3. The compression mechanism of a notebook computer hinge according to claim 2, wherein: The clamping assembly includes a lead screw (9), which is fixedly installed at one end of the shaft (3). A transmission gear (10) is threaded to one end of the lead screw (9). A spring washer (7) is sleeved on one side of the connection between the transmission gear (10) and the lead screw (9). A damping plate (6) is sleeved on one side of the connection between the spring washer (7) and the lead screw (9). The damping plate (6) is in contact with the longitudinal connecting piece (5).
4. The compression mechanism of a notebook computer hinge according to claim 3, wherein: The adjustment assembly includes a mounting plate (13), which is fixedly mounted on one end of a lead screw (9). A rotating shaft (12) is rotatably mounted on one end of the mounting plate (13), and an adjusting rack (11) is fixedly mounted on one end of the rotating shaft (12). The adjusting rack (11) is meshed with the outside of a transmission gear (10).

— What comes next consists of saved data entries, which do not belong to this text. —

(** ** The frame update *)

Lemma before_checks_fields (g : Pong.t) :
  ball_x (before_checks g) = ball_x g + ball_dx g
  /\ paddle_x (before_checks g) = paddle_x g
  /\ Pong.score (before_checks g) = Pong.score g.
Proof.
  unfold before_checks. rewrite advance_is_step, check_keys_is_step.
  open_pong g. repeat split.
Qed.

Lemma check_miss_fires (g : Pong.t) (r : RandomSource) :
  SCREEN_WIDTH < ball_x g ->
  Pong.check_miss g r = Ok (after_miss g r, next (next (next r))).
Proof.
  intros H. open_pong g. unfold Pong.check_miss. to_fields.
  destruct (Z.ltb_spec SCREEN_WIDTH bx); [reflexivity | lia].
Qed.

Lemma check_miss_idle (g : Pong.t) (r : RandomSource) :
  ball_x g <= SCREEN_WIDTH -> Pong.check_miss g r = Ok (g, r).
Proof.
  intros H. unfold Pong.check_miss. fold (ball_x g).
  destruct (Z.ltb_spec SCREEN_WIDTH (ball_x g)); [lia | reflexivity].
Qed.

Lemma update_on_miss (delta_time : Q) (g : Pong.t) (r : RandomSource) :
  SCREEN_WIDTH < ball_x g + ball_dx g ->
  Pong.update delta_time g r
  = Ok (Pong.check_bounce (Pong.check_hit (after_miss (before_checks g) r)),
        next (next (next r))).
Proof.
  intros H. unfold Pong.update, bind. fold (before_checks g).
  rewrite check_miss_fires; [reflexivity |].
  destruct (before_checks_fields g) as [Hx _]. lia.
Qed.

Lemma update_on_no_miss (delta_time : Q) (g : Pong.t) (r : RandomSource) :
  ball_x g + ball_dx g <= SCREEN_WIDTH ->
  Pong.update delta_time g r
  = Ok (Pong.check_bounce (Pong.check_hit (before_checks g)), r).
Proof.
  intros H. unfold Pong.update, bind. fold (before_checks g).
  rewrite check_miss_idle; [reflexivity |].
  destruct (before_checks_fields g) as [Hx _]. lia.
Qed.

Lemma check_bounce_keeps (g : Pong.t) :
  ball_x (Pong.check_bounce g) = ball_x g
  /\ Pong.score (Pong.check_bounce g) = Pong.score g.
Proof. rewrite check_bounce_is_step. split; reflexivity. Qed.

(** With the paddle on its column, a ball that has just restarted at
    [x = 0] is out of the paddle's reach: the hit check does nothing. *)
Lemma no_hit_after_miss (g : Pong.t) (r : RandomSource) :
  paddle_x g = SCREEN_WIDTH - PADDLE_WIDTH ->
  Pong.check_hit (after_miss g r) = after_miss g r.
Proof.
  intros Hp. apply check_hit_idle. intros [[Hx _] _].
  unfold after_miss in Hx. unfold ball_x, paddle_x in *.
  cbn [FrameSpec.state Pong.ball Pong.paddle Ball.center Paddle.center
       Point.x] in Hx.
  rewrite Hp in Hx. vm_compute in Hx. discriminate.
Qed.

Lemma check_hit_score (g : Pong.t) :
  Pong.score (Pong.check_hit g) = Pong.score g
  \/ Pong.score (Pong.check_hit g) = Pong.score g + SCORE_HIT.
Proof.
  rewrite check_hit_is_step. unfold FrameSpec.step_hit.
  destruct (_ && _ && _); [right | left]; reflexivity.
Qed.

Lemma check_hit_keeps_flags (g : Pong.t) :
  Pong.holding_left (Pong.check_hit g) = Pong.holding_left g
  /\ Pong.holding_right (Pong.check_hit g) = Pong.holding_right g.
Proof.
  rewrite check_hit_is_step. unfold FrameSpec.step_hit.
  destruct (_ && _ && _); split; reflexivity.
Qed.

Lemma checks_keep_flags (g : Pong.t) :
  Pong.holding_left (Pong.check_bounce (Pong.check_hit g)) = Pong.holding_left g
  /\ Pong.holding_right (Pong.check_bounce (Pong.check_hit g)) = Pong.holding_right g.
Proof.
  rewrite check_bounce_is_step.
  destruct (check_hit_keeps_flags g) as [Hl Hr].
  split; [rewrite <- Hl | rewrite <- Hr]; reflexivity.
Qed.

Lemma before_checks_keeps_flags (g : Pong.t) :
  Pong.holding_left (before_checks g) = Pong.holding_left g
  /\ Pong.holding_right (before_checks g) = Pong.holding_right g.
Proof.
  unfold before_checks. rewrite advance_is_step, check_keys_is_step.
  split; reflexivity.
Qed.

5. The compression mechanism of a notebook computer hinge according to claim 4, wherein: The end of the rotating shaft (12) away from the lead screw (9) passes through the outer shell of the computer display screen (8) and is fixedly installed with a knob (14). Multiple tension scales (15) are equidistantly arranged on the outer side of the knob (14), and multiple locking grooves (16) are equidistantly opened on the inner side of the knob (14).
6. The clamping mechanism of a notebook computer hinge according to claim 1, wherein: The limiting component includes a sliding groove, which is opened on one side of the computer display screen (8) housing. A limiting block (18) is slidably connected inside the sliding groove. A locking spring (17) is fixedly installed at one end of the limiting block (18). One end of the locking spring (17) is fixedly installed inside the sliding groove. The limiting block (18) is engaged with the locking groove (16).